There has been "real progress" in the fight against the deadly viral disease, but eliminating Ebola will require much more work, Dr. Tom Frieden, director of the Centers for Disease Control and Prevention, told reporters.

"The response is inspiring, but the challenges are sobering," said Frieden, who just returned from a trip to the region of West Africa affected by the outbreak.

In Guinea, officials with Doctors Without Borders said they'd seen "the scariest thing I've heard," Frieden said: For the first time since the outbreak began, there were not enough beds for sick patients in treatment centers in the capital city of Conakry. [Where Did Ebola Come From?]

And in Sierra Leone, at least 10 people die every day in their communities, rather than in treatment centers, Frieden said. The number of people dying in communities is important because those deaths indicate the region faces a greater risk that the disease will spread to others, compared with places where most deaths occur in treatment centers.

Of the three countries hit hardest by the outbreak — Sierra Leone, Guinea and Liberia — Sierra Leone now has the most cases of Ebola, he said. However, in the country's capital city Freetown, there is now an "impressive" command center that is staffed by about 100 people, Frieden said. If the outbreak in Freetown proceeds similarly to how it did in Liberia's capital city of Monrovia, then within the next few weeks, there should be a significant decrease in cases, he said.

Of the three countries, the most hopeful situation is that of Liberia, Frieden said. The number of cases there has decreased quickly, and the country's Ebola treatment center is well run, and has only a handful of patients. Moreover, there are now fewer deaths in places where people previously had been barely able to keep up with the number of dead who needed to be buried, he said.
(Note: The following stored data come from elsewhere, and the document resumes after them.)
(* ===== verification/RenameSpec.v ===== *)
(** * What renaming promises

    An entry moves from one directory of the tree to another, with everything
    below it, and replaces what has the new name there. *)

From S2P Require Import Prelude Errors Extents FsRaw Pathname IndexCriteria IndexCriteriaSpec.
From S2P Require Import FsTree FsOps FsGraph FsTreeSpec FsOpsSpec.
Open Scope Z_scope.
Open Scope ltfs_scope.

(** ** Counting handles beside a change of the graph *)

(** The counters of the index; only the cache of the name criteria may differ. *)
Definition counts_kept (s s' : fs_state) : Prop :=
  inode_number s' = inode_number s /\ uid_number s' = uid_number s
  /\ file_count s' = file_count s /\ valid_blocks s' = valid_blocks s /\ fresh s' = fresh s.

Lemma counters_counts s s' : counters_kept s s' -> counts_kept s s'.
Proof. unfold counters_kept, counts_kept. tauto. Qed.

Lemma counts_kept_trans s1 s2 s3 : counts_kept s1 s2 -> counts_kept s2 s3 -> counts_kept s1 s3.
Proof. unfold counts_kept. intuition congruence. Qed.

(** The graph has become [g], in which [h] counts the handles instead of [hs]. *)
Definition handled (hs h : Z -> Z) (s : fs_state) (g : gmap Z core) (s' : fs_state) : Prop :=
  tree_ok h s' /\ becomes s (rehandle hs h g) s' /\ counts_kept s s'.

Lemma handled_ext hs h h' s g s' : handled hs h s g s' -> (forall a, h a = h' a) -> handled hs h' s g s'.
Proof.
  intros (H1 & H2 & H3) E. split; [by eapply tree_ok_ext|]. by rewrite (rehandle_ext hs h' h).
Qed.

Lemma handled_lookup hs h s g s' a c :
  handled hs h s g s' -> g !! a = Some c ->
  exists n, heap s' !! a = Some n /\ core_of n = set_refs (refs c + (h a - hs a)) c.
Proof.
  intros (_ & Hb & _) Hc. destruct (graph_lookup s' a (set_refs (refs c + (h a - hs a)) c)) as (n & Hn & E).
  - rewrite (b_graph _ _ _ Hb). unfold rehandle. by rewrite lookup_remap, Hc.
  - by exists n.
Qed.

Lemma handled_release hs h s g s' a c :
  handled hs h s g s' -> bounded h -> g !! a = Some c -> linked (root s) a c = true -> 0 < h a ->
  wp (fs_release_dentry a) s' (fun _ => handled hs (bump a (-1) h) s g).
Proof.
  intros Hh Hb Hc Hl Hpos. destruct (handled_lookup _ _ _ _ _ _ _ Hh Hc) as (n & Hn & E).
  destruct Hh as (Hok & Hbec & Hk).
  eapply wp_mono; [apply (release_linked_ok h s' a n); auto|].
  - rewrite (b_root _ _ _ Hbec), E. exact Hl.
  - intros [] s2 (H1 & H2 & H3). split_and!; [done| |by eapply counts_kept_trans, counters_counts].
    rewrite (b_graph _ _ _ Hbec), rehandle_trans in H2. by eapply becomes_trans.
Qed.

(** Any number of dentries rewritten in the heap. *)
Lemma rewritten_nodes (xs : list Z) s s' F :
  (forall a, a ∈ xs -> exists n n', heap s !! a = Some n /\ heap s' !! a = Some n'
     /\ core_of n' = F a (core_of n) /\ payload n' = payload n /\ (node_ok n -> node_ok n')) ->
  (forall a, a ∉ xs -> heap s' !! a = heap s !! a) ->
  (forall a c, a ∉ xs -> F a c = c) ->
  root s' = root s -> fresh s' = fresh s -> rewritten s F s'.
Proof.
  intros Hin Hout HF Hr Hf. constructor; auto.
  - apply map_eq. intros a. unfold graph. rewrite lookup_remap, !lookup_fmap.
    destruct (decide (a ∈ xs)) as [Ha|Ha].
    + destruct (Hin a Ha) as (n & n' & -> & -> & E & _). cbn. by rewrite E.
    + rewrite (Hout a Ha). destruct (heap s !! a); cbn; [|done]. by rewrite HF.
  - intros a n' Hn'. destruct (decide (a ∈ xs)) as [Ha|Ha].
    + destruct (Hin a Ha) as (n & m & Hn & Hm & _ & ? & ?). assert (m = n') as -> by congruence. by exists n.
    + rewrite (Hout a Ha) in Hn'. by exists n'.
Qed.

(** ** Moving an entry, as a change of the graph *)

Definition moved_core (g : gmap Z core) (fd td d : Z) (k k' : cstring) (a : Z) (n : core) : core :=
  attached g td d k' a (detached g fd d k false a n).

Definition relinked (g : gmap Z core) (fd td d : Z) (k k' : cstring) : gmap Z core :=
  remap (moved_core g fd td d k k') g.

Lemma relinked_remap g fd td d k k' :
  relinked g fd td d k k' =
  remap (attached (remap (detached g fd d k false) g) td d k') (remap (detached g fd d k false) g).
Proof.
  apply map_eq. intros a. unfold relinked. rewrite !lookup_remap. destruct (g !! a); [|done]. cbn.
  unfold moved_core, attached. by rewrite is_dir_remap by apply dir_detached.
Qed.

Lemma below_detached g fd d k m x a :
  below (remap (detached g fd d k m) g) x a -> below g x a.
Proof.
  induction 1 as [|a n p Ha Hu _ IH]; [constructor|].
  apply remap_Some in Ha as (c & Ha & ->). apply (below_up _ _ _ c p); [done| |done].
  unfold detached in Hu. destruct (a =? d); [done|]. by destruct (a =? fd).
Qed.

Lemma relinked_ok h r g fd td d c tc k k' :
  graph_ok h r None g -> g !! d = Some c -> up c = Some fd -> key c = Some k -> 0 < h d ->
  g !! td = Some tc -> dir tc = true -> linked r td tc = true -> ~ below g d td ->
  (hash_find (kids tc) k' = None \/ td = fd /\ k' = k) ->
  graph_ok h r None (relinked g fd td d k k').
Proof.
  intros Hok Hd Hup Hkey Hh Htd Hdir Hl Hnb Hfree. rewrite relinked_remap.
  assert (Hne : td <> d) by (intros ->; apply Hnb; constructor).
  set (f := detached g fd d k false).
  apply (attach_ok h r (Some d) _ td d (f d c) (f td tc)).
  - apply (detach_ok h r (Some d) g fd d c k false); auto.
  - by rewrite lookup_remap, Hd.
  - by rewrite lookup_remap, Htd.
  - unfold f, detached. by rewrite Z.eqb_refl.
  - by eapply root_not_up.
  - unfold f, detached. by rewrite Z.eqb_refl.
  - unfold f. by rewrite dir_detached.
  - unfold linked, f, detached. rewrite (proj2 (Z.eqb_neq _ _) Hne). destruct (td =? fd); exact Hl.
  - apply hash_find_None. unfold f, detached. rewrite (proj2 (Z.eqb_neq _ _) Hne).
    destruct (Z.eqb_spec td fd) as [->|Hn]; [|destruct Hfree as [?|[? _]]; done].
    cbn. rewrite hash_find_del by (by eapply ok_keys). case_decide; [done|]. destruct Hfree as [?|[_ ?]]; done.
  - intros H. by apply below_detached in H.
  - by right.
Qed.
There have been more than 19,000 cases of Ebola since the outbreak began during the early part of 2014, and about 7,400 people have died of the disease, according to the latest numbers from the CDC.

In order to stop the outbreak, officials need to halt the exponential growth of cases, and trace all of the people who were in contact with sick individuals so that health care workers can follow up with them. Moreover, officials need to strengthen the capacity of health care systems in areas that are now Ebola-free, so that in any cases that develop, ill people can be isolated and cared for promptly, he said.